◆ Exercise details
Using the records below, copy every line that holds the string "dget".

◆ Collected data

(** [_skip_until]: the loop runs [until_n - n_recv] times. *)
Definition skip_until (until_n : Z) : stm DoubleRatchet unit :=
  do! s := st_get in
  let gap := until_n - n_recv s in
  if gap <? 0 then st_ret tt
  else if (MAX_SKIP_KEYS <? gap) || (MAX_SKIP_KEYS <? Z.of_nat (length (skipped s)) + gap) then
    st_fail (ValueError "Too many skipped message keys")
  else st_modify (Nat.iter (Z.to_nat gap) skip_one).

(** [_dh_ratchet], [seed] making the new key pair. *)
Definition dh_ratchet (seed new_remote : bytes) : stm DoubleRatchet unit :=
  do! _ := st_modify (with_remote new_remote) in
  do! s := st_get in
  do! dh := st_lift (x25519_dh (dh_sk s) (remote_dh s)) in
  let (root, ck) := kdf_rk (root_key s) dh in
  do! _ := st_modify (with_root_recv root ck (header_key root ck)) in
  do! _ := st_modify (with_keypair (x25519_keygen seed)) in
  do! s := st_get in
  do! dh := st_lift (x25519_dh (dh_sk s) (remote_dh s)) in
  let (root, ck) := kdf_rk (root_key s) dh in
  st_modify (with_root_send root ck (header_key root ck)).

(** The header synthesised for an object without one. *)
Definition raw_header (s : DoubleRatchet) (obj : dict) : res dict :=
  let! v := py_int (dget "v" (PInt SECCHAT_SCHEMA) obj) in
  let sid := py_str (py_or (dget "sid" (PStr (session_id s)) obj) (PStr (session_id s))) in
  let! conv := py_int (py_or (dget "conversation_id" (PInt (conversation_id s)) obj) (PInt 0)) in
  let! snd := py_int (py_or (dget "sender_uid" (PInt (peer_uid s)) obj) (PInt 0)) in
  let! rcp := py_int (py_or (dget "recipient_uid" (PInt (my_uid s)) obj) (PInt 0)) in
  let! ver := py_int (py_or (dget "sender_identity_version" (PInt 0) obj) (PInt 0)) in
  let! dh := ditem "dh" obj in
  let! p := py_int (dget "pn" (PInt 0) obj) in
  let! nv := ditem "n" obj in
  let! n := py_int nv in
  Ok [("v", PInt v); ("sid", PStr sid); ("conversation_id", PInt conv); ("sender_uid", PInt snd);
      ("recipient_uid", PInt rcp); ("sender_identity_version", PInt ver); ("dh", dh);
      ("pn", PInt p); ("n", PInt n)].

Definition header_mismatch : exc := ValueError "Double Ratchet header copy mismatch".

(** The body of the [try] in [_read_header]: the opened copy, unless it differs
    from the visible header. *)
Definition open_header (s : DoubleRatchet) (encrypted visible : pyval) : res pyval :=
  match encrypted with
  | PStr token =>
      let! header := aead_decrypt (hk_recv s) token EH_AAD in
      if truthy visible && negb (py_eqb header visible) then Err header_mismatch else Ok header
  | _ => Err TypeError
  end.

(** [_read_header]. An exception of the [try] is raised again only without a
    visible header. *)
Definition read_header (s : DoubleRatchet) (obj : dict) : res pyval :=
  let visible := match dget "h" PNone obj with PDict h => PDict h | _ => PNone end in
  let encrypted := dget "eh" PNone obj in
  let fallback := if truthy visible then Ok visible else res_bind (raw_header s obj) (fun h => Ok (PDict h)) in
  if truthy encrypted && nonempty (hk_recv s) then
    match open_header s encrypted visible with
    | Ok header => Ok header
    | Err e => if truthy visible then fallback else Err e
    end
  else fallback.

(** The checks of [decrypt] on a header, in order: remote key, number, id. *)
Definition check_header (s : DoubleRatchet) (header : dict) : res (bytes * Z * string) :=
  if nonempty (session_id s) && negb (py_eqb (dget "sid" PNone header) (PStr (session_id s))) then
    Err (ValueError "Double Ratchet session mismatch")
  else
    let! conv := if conversation_id s =? 0 then Ok 0 else get_int0 "conversation_id" header in
    if negb (conversation_id s =? 0) && negb (conv =? conversation_id s) then
      Err (ValueError "Double Ratchet conversation mismatch")
    else
      let! rcp := if my_uid s =? 0 then Ok 0 else get_int0 "recipient_uid" header in
      if negb (my_uid s =? 0) && negb (rcp =? my_uid s) then
        Err (ValueError "Double Ratchet recipient mismatch")
      else
        let! dh := ditem "dh" header in
        let! remote := b64d (py_str dh) in
        let! nv := ditem "n" header in
        let! n := py_int nv in
        let! id := message_id header in
        if decide (id ∈ seen s) then Err (ValueError "Duplicate/replayed Double Ratchet message")
        else Ok (remote, n, id).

◆ Response to this task
  let! v := py_int (dget "v" (PInt SECCHAT_SCHEMA) obj) in
  let sid := py_str (py_or (dget "sid" (PStr (session_id s)) obj) (PStr (session_id s))) in
  let! conv := py_int (py_or (dget "conversation_id" (PInt (conversation_id s)) obj) (PInt 0)) in
  let! snd := py_int (py_or (dget "sender_uid" (PInt (peer_uid s)) obj) (PInt 0)) in
  let! rcp := py_int (py_or (dget "recipient_uid" (PInt (my_uid s)) obj) (PInt 0)) in
  let! ver := py_int (py_or (dget "sender_identity_version" (PInt 0) obj) (PInt 0)) in
  let! p := py_int (dget "pn" (PInt 0) obj) in
  let visible := match dget "h" PNone obj with PDict h => PDict h | _ => PNone end in
  let encrypted := dget "eh" PNone obj in
  if nonempty (session_id s) && negb (py_eqb (dget "sid" PNone header) (PStr (session_id s))) then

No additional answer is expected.